Lo crucial de su arte, pobre, tosco, carnal, sucio y oscuro, es que revela el deseo imposible de hacer coincidir Arcadia y Utopía
En realidad, las retículas de sus frisos barceloneses aparecen de nuevo bajo los casilleros de los años treinta, incluso los regatos de Teócrito vuelven a última hora en latitudes australes; el tomismo de Torras i Bages retorna bajo proporción áurea o en clave mística y esotérica (seguramente pintaba sus relojes bajo alguna persuasión pitagórica)… Lo crucial, lo verdaderamente decisivo de su arte pobre, tosco, siempre conmovedor, carnal, sucio y oscuro —esto es lo que entra en guerra permanente con su elucubración espiritual y simbólica— es que revela el deseo imposible de hacer coincidir Arcadia y Utopía, Arqueología y Construcción, un tiempo inmemorialmente perdido y un futuro que se resiste a su fabricación anticipada, partido entre los dos.

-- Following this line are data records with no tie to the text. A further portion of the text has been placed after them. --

(* ===== verification/Prelude.v ===== *)
(** * Duckling CLB, nginx side: a verified model

    CLB keeps documents in MongoDB.  A Java service (clb-server) stores them in
    GridFS, and an nginx with a module of its own (nginx-gridfs/
    nginx-gridfs-module) serves them over HTTP: nginx reads a request, finds
    the location, and the module's handler asks MongoDB, through the C driver
    mongo-c-driver, for the document of the file and for its chunks, which it
    passes to the output filters.  This library models that path, from the
    bytes of the request to the bytes of the file, and proves that its parts
    do what they promise, and where they do not.

    In the comments before definitions [src/] is nginx-gridfs/src/ of the
    repository, [module/] is nginx-gridfs/nginx-gridfs-module/ and [driver/]
    is the directory mongo-c-driver/src/ of the latter; the lines and the C
    name follow.

    ** How the code is modelled

    - A byte is an integer, memory a list of bytes, a pointer into it an
      offset, a null pointer [None].  Machine integers are integers with the
      wrap-around written out ([u8] to [u64], [s32], [s64]).  The build is the
      64-bit one for Linux.
    - A C struct is a record, [r <| f := v |>] an assignment to a field.
    - The parsers of nginx are loops on a buffer around a [switch] on a state
      that is kept between calls: [scan] is the loop, there is one definition
      for a [case], and a step either goes on or leaves the loop.
    - The code that talks to MongoDB is in the monad [M W] on a world [W],
      whose [None] is undefined behaviour, and in the client of GridFS and the
      driver also rounds of a loop that were not enough (see below for how
      many are).  The loops of the
      handler tell the two apart: out of rounds is [Unfinished].  For
      GridFS and the handler, what the client of MongoDB and the output
      filters do is a parameter: the classes [Mongo], [Driver] and [Http] are its operations,
      the classes [MongoLaws], [HandlerLaws], [Reconnects] and [Willing] the
      properties that a theorem needs of them.  GridFSMemory.v and
      GridfsWorld.v are instances, on a server in memory, on which the
      theorems are tried.

    ** The files

    - Prelude.v: bytes and machine integers, records, loops on buffers.
    - NgxNumbers.v, NgxCodec.v (src/core/ngx_string.c): numbers read and
      printed; percent encoding, base64, UTF-8, escaping for HTML and JSON, searching.
      The parsers of numbers return the number or an error and never wrap;
      printing then parsing, encoding then decoding give back what was given;
      the lengths computed in advance are those written.
    - NgxPrintf.v (ngx_string.c), NgxTimes.v (src/core/ngx_times.c,
      src/core/ngx_parse_time.c): the printf engine, which never passes the
      end of its buffer; dates, where the calendar is the Gregorian one, what
      is printed is read back, and the parser stays inside its text.
    - NgxInet.v, NgxInetText.v, NgxInetPrint.v, NgxCidr.v, NgxUrl.v
      (src/core/ngx_inet.c): addresses, blocks of addresses and the URLs of
      servers.  The reader of IPv6 addresses never leaves its 16 bytes, and
      reads what RFC 4291 says with an exception; a block is a prefix; a
      printed address is read back.
    - NgxBits.v: numbers and bytes as strings of bits.
    - NgxRadix.v, NgxRadixSpec.v, NgxRadixTable.v (src/core/ngx_radix_tree.c):
      radix trees in memory; any sequence of changes to a tree has the results
      it has on a table of prefixes, and a lookup gives the longest prefix.
    - HttpCommon.v, HttpRequestLine.v (src/http/ngx_http_parse.c): the parser
      of the request line; it can be resumed anywhere without a difference,
      and every pointer it leaves lies in the buffer.
    - HttpUri.v, HttpPath.v (ngx_http_parse.c, ngx_http_request.c): the path
      of a request is normalised as a reference with a stack of directories
      does, and whatever line was accepted it does not lead out of its
      directories and fits its memory.  HttpUnsafe.v: the same for the URIs
      of internal requests, with the exception the code leaves.
    - HttpHeader.v (ngx_http_parse.c, ngx_http_request.c): header lines; the
      name, the value, the hash and the lower case name of a line, resuming,
      and a header that is taken for another.
    - HttpChunked.v (ngx_http_parse.c, ngx_http_request_body.c,
      modules/ngx_http_chunked_filter_module.c): the chunked coding; the
      filter of request bodies refines a decoder that is its specification,
      however the body is cut into buffers, and undoes the filter of
      responses.
    - Http2HuffTable.v, Http2Huff.v (src/http/v2/ngx_http_v2_huff_encode.c,
      ngx_http_v2_huff_decode.c): the code of HPACK.  The decoder gives exactly
      the strings whose code its bits are, in the memory its callers
      allocate, and gives back what the encoder was given.
    - Http2Table.v, Http2TableSpec.v (ngx_http_v2_table.c): the table of
      headers; its rings and the entries that are used again have the results
      of the table of RFC 7541, with the exception of a size that is
      forgotten.
    - Http2Hpack.v (ngx_http_v2.c): the handlers that read a header block.
      Http2HpackSpec.v: a block of the grammar of RFC 7541 gives its headers in
      order.  Http2HpackResume.v, Http2HpackRead.v: every handler can be
      interrupted between any two bytes; the calls end, and a block, correct
      or not, of any number of frames, gives the same in any pieces.
      Http2HpackFrames.v: a block may be cut into frames anywhere, as long as
      the last frame is not empty.
    - Http2Request.v (ngx_http_v2.c): the request that the headers make: the
      checks, the request line, the cookies.  A request that is accepted has
      the headers of its block and nothing that is the end of a line.
      HttpParseUri.v (ngx_http_parse.c): its path, which stays inside as that
      of HttpPath.v does.
    - Http2Filter.v, Http2FilterSpec.v (ngx_http_v2_filter_module.c): the
      filter of response headers.  What it writes fits the memory it computed
      before, and is a block that Http2HpackSpec.v and Http2HpackFrames.v read
      as the headers of the response.
    - HttpRange.v, HttpRangeBody.v
      (modules/ngx_http_range_filter_module.c): the header Range means what
      RFC 7233 says, except that lengths are added without a test for
      overflow, and two suffixes reach before the file; otherwise a partial
      response has the bytes, the positions and the length that were asked
      for, however it is cut into buffers.
    - BsonUtf8.v, BsonBuild.v, BsonIter.v, BsonDoc.v (driver/encoding.c,
      driver/bson.c): the checks on strings, the builder of documents with
      its buffer and its stack, the iterator.  [BsonDoc.build] builds a
      document by the functions of the driver; reading it gives every field
      back.
    - MongoConn.v (driver/env.c, driver/mongo.c): connections over the system
      calls of the class [Net]; which names of collections are accepted.
      MongoCursor.v, MongoCommand.v, MongoReplica.v (mongo.c): messages,
      replies and cursors; commands and writes; servers and replica sets.
      MongoWire.v reads messages as the wire protocol does and says what a
      network that works is ([NetLaws]), in pieces of any size; on it a write
      that is accepted sends the request that was meant, and a refused one
      nothing (MongoWrites.v); a cursor gives the documents of all replies,
      in order, replies of other lengths than the protocol's are refused, and
      a connection that breaks under a cursor has it follow freed memory
      (MongoDrain.v).
    - GridFS.v (driver/gridfs.c): the operations of the client.
      GridFSSpec.v is their contract, [stored] and [holds_file]; GridFSWrite.v
      and GridFSRead.v prove that what is written in any pieces is stored in
      the chunks of the contract, and that reading gives it back from any
      position.
    - GridfsUrl.v, GridfsConf.v, GridfsHandler.v (ngx_http_gridfs_module.c):
      decoding of the key and of the header Range; directives, inheritance
      and the array of connections; the handler.  GridfsRegistry.v shows that
      every location has the settings the handler follows, and what the array
      of connections is like; GridfsServe.v that the handler sends the file,
      or the range; GridfsRetry.v that it ends, but for a header Range with two
      ranges, and opens its connection again at most twice.

    - UpstreamRoundRobin.v (src/http/ngx_http_upstream_round_robin.c): the
      peers of an upstream.  Requests that do not fail are shared out by the
      weights, exactly in every round; no request is given a peer twice,
      whatever other requests do.

    ** Bounds and fuel

    - [scan] and the loops on strings need none: they follow the text.
    - [bson_find] takes turns, one more than the fields of a document.
    - [gridfs_store_buffer] and [gridfs_store_file] take rounds, one for a
      chunk and one more; for buffers of 4 GiB no number is enough
      ([gridfs_store_buffer_diverges]).
    - [gridfs_parse_range] takes one round for a character;
      for two ranges no number is enough ([gridfs_parse_range_hangs]).
    - The handler has one number for its loops and for the range, and is
      [Unfinished] when they are used up: two rounds are all the loops can use
      ([ngx_http_gridfs_handler_ends]), and no number is enough for a header
      Range with two ranges ([ngx_http_gridfs_handler_hangs]).
    - The loops on sockets take [rounds], one for each piece that the network
      takes or gives; as many as the bytes of a message or of a reply are
      enough ([write_socket_sends], [read_socket_reads]).
    - The loops on a radix tree take a round for a bit, [prune] one more for
      the root ([ngx_radix_tree_refines]).
    - [process_header] takes a round for a name that is not in the table;
      [handle_all] takes rounds for the calls of handlers, twice the bytes
      and one are enough ([handle_all_rounds]); the loops on the table of
      headers take a round for an entry.
    - [ngx_utf8_length] passes the length of the text and one more.

    ** Not modelled

    - Of the driver: mongo_create_index, mongo_count, mongo_cmd_add_user, the
      hash of passwords (md5.c, a parameter), bcon.c, which the module does not
      call, numbers.c, which only changes the order of bytes.  The classes of
      GridFS for the client are not derived from mongo.c: what a server
      stores is not in the model of the driver.
    - nginx around these parts: the event loop, processes, memory pools,
      configuration files, the resolver ([getaddrinfo] is a parameter), the phases of a
      request, the other modules, upstreams but for the
      balancing of those whose servers are listed, TLS, mail and streams; of
      HTTP/2 the streams, flow control and every frame that has no headers.
      Allocation does not fail.
    - Logging, and the release of memory and of cursors.
    - clb-server and clb-api, which are Java.

    Next: the rest of ngx_http_parse.c (the status line, the headers of
    several lines), red-black trees and hashes of the core, the other frames
    of HTTP/2. *)

From stdpp Require Export base numbers list strings gmap.
From Stdlib Require Export ZArith Lia.
From Stdlib Require Import Strings.Byte.
(* ===== verification/NgxNumbers.v ===== *)
(** * Numeric parsing and printing (src/core/ngx_string.c)

    [ngx_atoi] and its siblings, [ngx_atofp], [ngx_hextoi], [ngx_hex_dump]
    and [ngx_sprintf_num].  A pair [(u_char *line, size_t n)] is the list of
    the [n] bytes read. *)

From S2P Require Import Prelude.

Definition is_digit (c : Z) : bool := ("0"%chr <=? c) && (c <=? "9"%chr).

(** ** The decimal parsers *)

(** [src/core/ngx_string.c:913-923] ngx_atoi: the loop the five decimal
    parsers share, for a given [cutoff] and [cutlim]. *)
Fixpoint atoi_loop (cutoff cutlim value : Z) (line : list Z) : Z :=
  match line with
  | [] => value
  | c :: line' =>
      if (c <? "0"%chr) || ("9"%chr <? c) then NGX_ERROR
      else if (cutoff <=? value)
              && ((cutoff <? value) || (cutlim <? c - "0"%chr))
      then NGX_ERROR
      else atoi_loop cutoff cutlim (value * 10 + (c - "0"%chr)) line'
  end.

(** [src/core/ngx_string.c:901-926] ngx_atoi *)
Definition ngx_atoi (line : list Z) : Z :=
  match line with
  | [] => NGX_ERROR
  | _ => atoi_loop (NGX_MAX_INT_T_VALUE / 10) (NGX_MAX_INT_T_VALUE mod 10) 0 line
  end.

(** [src/core/ngx_string.c:985-1010] ngx_atosz *)
Definition ngx_atosz (line : list Z) : Z :=
  match line with
  | [] => NGX_ERROR
  | _ => atoi_loop (NGX_MAX_SIZE_T_VALUE / 10) (NGX_MAX_SIZE_T_VALUE mod 10) 0 line
  end.
Lemma parse_loop_path b p r :
  bytes (b_mem b) -> buf_ok b ->
  scan (step (b_mem b)) (b_pos b) (mem_slice (b_mem b) (b_pos b) (b_last b)) init_request
    = (p, Return (GotoDone r)) ->
  b_pos b <= p < b_last b /\ path_done (b_mem b) p r.
Proof.
  intros Hb [Hpos Hlast] E.
  pose proof (scan_slice_inv (step (b_mem b)) (b_mem b)
    (fun p r => pointers_inv (b_mem b) (b_pos b) p r /\ path_inv (b_mem b) p r)
    (fun p e => match e with GotoDone r => path_done (b_mem b) p r | Fail _ _ => True end) (b_last b) Hlast) as Hscan.
  specialize (fun Hc Hret => Hscan Hc Hret (b_pos b) init_request Hpos). rewrite E in Hscan. apply Hscan.
  - intros q s s' Hq [H1 H2] Hs. split; [by eapply (pointers_step _ _ q s); [|lia|..]|].
    eapply (path_step _ (b_pos b) q s); [done|lia|lia|done..].
  - intros q s e Hq [H1 H2] Hs. destruct e as [r'|]; [|done]. eapply path_exit; [|done..]. lia.
  - split; [|done]. split; [lia|]. split; [done|]. repeat split; simpl; intros; lia.
Qed.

Más atrás incluso que Baudelaire, como si su hora única —el Uno primordial, lo universal, lo eterno— señalara la más vieja herida de la que brota lo moderno, cuando veo la emocionante rudeza de sus juguetes, Torres me lleva al “juego” del que habla Schiller en las Cartas sobre la educación estética del hombre (1795) como sinónimo de plenitud, como síntoma de un tiempo y un espacio curados de la dispersión en una especie de intemporalidad compartida por la infancia del hombre y la infancia del mundo. También me acuerdo de aquel otro pasaje de Hofmannsthal en Sobre el teatro de marionetas (1810) que habla de la puerta cerrada del paraíso y de quien, sin regreso posible sobre sus pasos, expulsado por el tiempo de su tiempo, dará la vuelta al mundo (a los estilos, a las formas) por ver si ha quedado abierta la puerta de atrás.
Joaquín Torres-García. Un moderno en la Arcadia. Fundación Telefónica. Fuencarral, 3. Madrid. Del 19 de mayo al 11 de septiembre.